MATERIAL SUPPLIED:
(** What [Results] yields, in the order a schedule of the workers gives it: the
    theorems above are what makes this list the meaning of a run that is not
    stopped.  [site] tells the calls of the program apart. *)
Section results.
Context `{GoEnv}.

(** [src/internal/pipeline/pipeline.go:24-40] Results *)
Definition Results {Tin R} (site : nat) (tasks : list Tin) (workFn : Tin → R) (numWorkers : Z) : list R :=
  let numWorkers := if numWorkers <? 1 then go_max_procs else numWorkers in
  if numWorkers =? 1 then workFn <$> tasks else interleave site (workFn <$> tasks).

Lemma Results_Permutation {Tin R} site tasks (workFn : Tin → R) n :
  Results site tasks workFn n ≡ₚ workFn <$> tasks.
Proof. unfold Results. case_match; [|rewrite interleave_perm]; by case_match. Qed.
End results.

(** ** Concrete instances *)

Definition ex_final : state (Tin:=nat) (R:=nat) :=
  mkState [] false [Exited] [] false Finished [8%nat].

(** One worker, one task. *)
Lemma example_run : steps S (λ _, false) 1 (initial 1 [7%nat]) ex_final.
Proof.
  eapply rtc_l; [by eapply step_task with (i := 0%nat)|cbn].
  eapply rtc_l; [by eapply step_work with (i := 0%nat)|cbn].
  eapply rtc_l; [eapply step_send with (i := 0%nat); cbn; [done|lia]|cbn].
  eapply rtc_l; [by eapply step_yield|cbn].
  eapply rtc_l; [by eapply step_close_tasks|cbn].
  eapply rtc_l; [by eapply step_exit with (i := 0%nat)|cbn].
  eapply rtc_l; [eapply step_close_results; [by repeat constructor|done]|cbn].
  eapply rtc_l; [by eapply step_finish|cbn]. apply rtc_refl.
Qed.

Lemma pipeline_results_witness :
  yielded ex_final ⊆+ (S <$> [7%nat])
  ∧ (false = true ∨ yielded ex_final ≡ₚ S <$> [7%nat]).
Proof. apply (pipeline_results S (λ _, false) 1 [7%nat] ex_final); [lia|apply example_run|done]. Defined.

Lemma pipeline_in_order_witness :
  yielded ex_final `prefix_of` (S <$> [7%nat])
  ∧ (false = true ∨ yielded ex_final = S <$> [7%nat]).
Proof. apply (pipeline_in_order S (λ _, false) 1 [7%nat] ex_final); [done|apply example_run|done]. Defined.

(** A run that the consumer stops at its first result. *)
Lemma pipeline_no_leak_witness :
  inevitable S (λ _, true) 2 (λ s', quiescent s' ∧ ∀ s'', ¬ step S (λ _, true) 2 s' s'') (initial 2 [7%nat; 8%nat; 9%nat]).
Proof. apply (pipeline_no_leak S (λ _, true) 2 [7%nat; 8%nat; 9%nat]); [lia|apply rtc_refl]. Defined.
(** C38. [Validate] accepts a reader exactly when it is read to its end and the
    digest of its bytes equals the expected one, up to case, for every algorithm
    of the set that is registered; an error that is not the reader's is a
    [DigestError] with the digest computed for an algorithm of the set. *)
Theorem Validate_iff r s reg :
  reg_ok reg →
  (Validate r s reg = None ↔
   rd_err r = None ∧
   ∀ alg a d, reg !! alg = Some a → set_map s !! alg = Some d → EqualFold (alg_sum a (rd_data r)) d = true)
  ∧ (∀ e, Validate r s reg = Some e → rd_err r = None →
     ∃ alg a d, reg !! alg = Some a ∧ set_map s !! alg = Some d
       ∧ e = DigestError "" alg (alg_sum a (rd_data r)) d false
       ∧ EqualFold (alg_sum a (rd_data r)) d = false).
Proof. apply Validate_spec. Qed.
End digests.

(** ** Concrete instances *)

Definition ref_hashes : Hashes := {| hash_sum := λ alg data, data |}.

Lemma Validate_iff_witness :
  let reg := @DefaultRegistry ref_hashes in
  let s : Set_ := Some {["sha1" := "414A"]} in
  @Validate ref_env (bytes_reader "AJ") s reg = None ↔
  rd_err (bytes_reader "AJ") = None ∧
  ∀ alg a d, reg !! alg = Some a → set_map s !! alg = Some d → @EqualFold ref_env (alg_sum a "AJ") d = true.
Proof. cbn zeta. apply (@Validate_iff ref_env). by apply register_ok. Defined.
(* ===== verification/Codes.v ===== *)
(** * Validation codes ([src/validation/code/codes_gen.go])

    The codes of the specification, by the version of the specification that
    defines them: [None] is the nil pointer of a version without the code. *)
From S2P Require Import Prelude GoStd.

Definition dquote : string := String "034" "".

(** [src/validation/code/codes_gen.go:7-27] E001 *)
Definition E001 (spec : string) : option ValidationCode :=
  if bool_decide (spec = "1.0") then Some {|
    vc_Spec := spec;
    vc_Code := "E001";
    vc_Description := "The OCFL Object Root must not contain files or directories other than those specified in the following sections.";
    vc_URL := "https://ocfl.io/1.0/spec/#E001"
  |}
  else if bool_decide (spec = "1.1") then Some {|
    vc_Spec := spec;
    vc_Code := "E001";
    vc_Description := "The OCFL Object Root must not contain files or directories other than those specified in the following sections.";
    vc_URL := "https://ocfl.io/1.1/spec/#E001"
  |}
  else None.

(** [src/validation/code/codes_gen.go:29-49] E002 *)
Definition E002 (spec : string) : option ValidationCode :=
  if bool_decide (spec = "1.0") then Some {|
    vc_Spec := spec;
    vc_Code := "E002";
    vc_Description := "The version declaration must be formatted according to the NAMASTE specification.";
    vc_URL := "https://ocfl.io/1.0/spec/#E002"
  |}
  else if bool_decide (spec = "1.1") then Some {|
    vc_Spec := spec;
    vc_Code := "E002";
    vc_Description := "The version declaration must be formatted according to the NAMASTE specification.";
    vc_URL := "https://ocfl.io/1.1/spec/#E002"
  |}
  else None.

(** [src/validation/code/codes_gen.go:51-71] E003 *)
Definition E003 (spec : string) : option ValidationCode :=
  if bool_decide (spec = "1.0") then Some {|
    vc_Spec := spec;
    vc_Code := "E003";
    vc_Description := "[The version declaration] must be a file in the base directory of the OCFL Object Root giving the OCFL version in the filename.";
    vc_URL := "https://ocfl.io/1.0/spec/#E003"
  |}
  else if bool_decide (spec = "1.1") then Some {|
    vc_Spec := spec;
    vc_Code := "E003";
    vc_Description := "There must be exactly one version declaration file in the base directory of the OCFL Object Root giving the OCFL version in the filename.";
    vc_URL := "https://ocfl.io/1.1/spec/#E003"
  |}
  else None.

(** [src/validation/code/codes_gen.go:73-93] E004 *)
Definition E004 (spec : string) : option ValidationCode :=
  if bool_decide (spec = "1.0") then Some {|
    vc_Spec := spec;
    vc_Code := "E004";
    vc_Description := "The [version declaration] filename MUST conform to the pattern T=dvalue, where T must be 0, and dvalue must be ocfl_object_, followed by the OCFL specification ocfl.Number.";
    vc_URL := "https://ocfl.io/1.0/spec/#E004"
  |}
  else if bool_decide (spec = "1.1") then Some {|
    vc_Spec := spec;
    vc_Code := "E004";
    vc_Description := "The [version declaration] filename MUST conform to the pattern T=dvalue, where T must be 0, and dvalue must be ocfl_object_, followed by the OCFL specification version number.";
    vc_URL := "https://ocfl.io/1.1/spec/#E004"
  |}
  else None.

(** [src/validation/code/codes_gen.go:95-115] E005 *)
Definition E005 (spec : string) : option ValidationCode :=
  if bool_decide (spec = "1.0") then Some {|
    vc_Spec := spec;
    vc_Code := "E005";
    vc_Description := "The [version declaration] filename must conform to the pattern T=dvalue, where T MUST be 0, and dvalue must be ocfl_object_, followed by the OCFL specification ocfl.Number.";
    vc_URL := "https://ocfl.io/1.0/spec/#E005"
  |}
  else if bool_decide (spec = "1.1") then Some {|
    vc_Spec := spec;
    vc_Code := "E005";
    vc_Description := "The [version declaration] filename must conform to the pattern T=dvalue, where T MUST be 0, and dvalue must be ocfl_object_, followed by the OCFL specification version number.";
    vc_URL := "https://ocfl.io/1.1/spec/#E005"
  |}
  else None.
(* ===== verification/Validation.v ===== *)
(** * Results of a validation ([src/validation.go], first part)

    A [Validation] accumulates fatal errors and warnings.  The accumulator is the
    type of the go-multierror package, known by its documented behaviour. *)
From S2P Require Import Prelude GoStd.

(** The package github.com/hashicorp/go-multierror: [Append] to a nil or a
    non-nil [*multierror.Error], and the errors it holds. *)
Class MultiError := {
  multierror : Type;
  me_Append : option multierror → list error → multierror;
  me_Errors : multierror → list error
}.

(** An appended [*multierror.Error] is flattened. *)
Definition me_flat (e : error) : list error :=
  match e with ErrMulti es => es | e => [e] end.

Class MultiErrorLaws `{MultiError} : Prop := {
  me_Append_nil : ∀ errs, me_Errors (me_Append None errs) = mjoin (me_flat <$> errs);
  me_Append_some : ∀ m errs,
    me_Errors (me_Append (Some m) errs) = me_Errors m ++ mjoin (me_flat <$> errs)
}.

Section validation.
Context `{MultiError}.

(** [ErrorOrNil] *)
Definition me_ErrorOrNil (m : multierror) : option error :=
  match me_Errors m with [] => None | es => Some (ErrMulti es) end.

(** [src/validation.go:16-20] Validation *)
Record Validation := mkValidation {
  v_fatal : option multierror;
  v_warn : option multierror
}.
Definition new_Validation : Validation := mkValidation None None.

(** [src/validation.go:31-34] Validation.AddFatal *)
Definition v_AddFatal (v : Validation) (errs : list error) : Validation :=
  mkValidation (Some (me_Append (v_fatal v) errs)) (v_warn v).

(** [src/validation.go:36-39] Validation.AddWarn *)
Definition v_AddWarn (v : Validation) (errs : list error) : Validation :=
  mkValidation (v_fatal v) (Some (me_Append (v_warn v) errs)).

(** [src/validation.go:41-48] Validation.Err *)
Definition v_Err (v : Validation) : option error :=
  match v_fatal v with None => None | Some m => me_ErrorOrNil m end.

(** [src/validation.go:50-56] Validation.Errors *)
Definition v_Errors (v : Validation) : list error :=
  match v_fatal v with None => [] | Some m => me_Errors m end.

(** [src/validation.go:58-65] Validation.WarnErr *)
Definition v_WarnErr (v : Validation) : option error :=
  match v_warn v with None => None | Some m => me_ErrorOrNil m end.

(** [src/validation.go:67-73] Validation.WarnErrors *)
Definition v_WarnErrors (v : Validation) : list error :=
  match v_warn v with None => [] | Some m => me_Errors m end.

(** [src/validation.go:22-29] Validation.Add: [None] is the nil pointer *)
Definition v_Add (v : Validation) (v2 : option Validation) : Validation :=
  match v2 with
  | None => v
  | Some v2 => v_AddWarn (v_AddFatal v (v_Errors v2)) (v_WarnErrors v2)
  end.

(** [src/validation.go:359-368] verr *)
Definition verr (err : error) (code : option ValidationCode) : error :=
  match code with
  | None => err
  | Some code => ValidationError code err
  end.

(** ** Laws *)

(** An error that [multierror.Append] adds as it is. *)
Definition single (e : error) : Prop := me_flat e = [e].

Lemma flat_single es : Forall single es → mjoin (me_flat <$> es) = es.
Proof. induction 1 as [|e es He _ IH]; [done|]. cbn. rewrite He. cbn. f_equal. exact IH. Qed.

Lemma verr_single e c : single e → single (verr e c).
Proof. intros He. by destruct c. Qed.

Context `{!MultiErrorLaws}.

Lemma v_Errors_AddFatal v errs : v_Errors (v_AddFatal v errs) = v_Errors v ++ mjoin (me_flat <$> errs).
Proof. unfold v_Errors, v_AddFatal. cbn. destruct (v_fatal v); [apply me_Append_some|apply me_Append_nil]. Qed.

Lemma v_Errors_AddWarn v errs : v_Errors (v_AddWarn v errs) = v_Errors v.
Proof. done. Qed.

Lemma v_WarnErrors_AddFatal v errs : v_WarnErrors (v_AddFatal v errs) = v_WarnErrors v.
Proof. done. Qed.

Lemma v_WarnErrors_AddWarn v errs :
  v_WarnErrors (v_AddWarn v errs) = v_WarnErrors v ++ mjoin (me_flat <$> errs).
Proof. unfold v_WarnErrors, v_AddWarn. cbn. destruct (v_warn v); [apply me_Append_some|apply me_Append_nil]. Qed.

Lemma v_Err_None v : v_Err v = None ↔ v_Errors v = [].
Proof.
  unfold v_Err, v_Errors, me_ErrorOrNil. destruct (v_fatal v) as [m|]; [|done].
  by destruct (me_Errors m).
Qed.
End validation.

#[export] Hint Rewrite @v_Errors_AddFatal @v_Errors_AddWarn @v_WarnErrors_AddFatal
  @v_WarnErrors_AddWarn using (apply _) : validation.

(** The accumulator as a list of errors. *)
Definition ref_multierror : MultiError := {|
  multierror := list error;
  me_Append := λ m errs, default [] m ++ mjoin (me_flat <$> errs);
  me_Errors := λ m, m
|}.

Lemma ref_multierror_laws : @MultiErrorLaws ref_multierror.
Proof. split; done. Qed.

AIM OF THE EXERCISE:
Here the output must be the lines above from the line with "(** The package" to the line with "v_fatal : option multierror;", both included, duplicated word for word and nothing else.

WRITTEN RESPONSE:
(** The package github.com/hashicorp/go-multierror: [Append] to a nil or a
    non-nil [*multierror.Error], and the errors it holds. *)
Class MultiError := {
  multierror : Type;
  me_Append : option multierror → list error → multierror;
  me_Errors : multierror → list error
}.

(** An appended [*multierror.Error] is flattened. *)
Definition me_flat (e : error) : list error :=
  match e with ErrMulti es => es | e => [e] end.

Class MultiErrorLaws `{MultiError} : Prop := {
  me_Append_nil : ∀ errs, me_Errors (me_Append None errs) = mjoin (me_flat <$> errs);
  me_Append_some : ∀ m errs,
    me_Errors (me_Append (Some m) errs) = me_Errors m ++ mjoin (me_flat <$> errs)
}.

Section validation.
Context `{MultiError}.

(** [ErrorOrNil] *)
Definition me_ErrorOrNil (m : multierror) : option error :=
  match me_Errors m with [] => None | es => Some (ErrMulti es) end.

(** [src/validation.go:16-20] Validation *)
Record Validation := mkValidation {
  v_fatal : option multierror;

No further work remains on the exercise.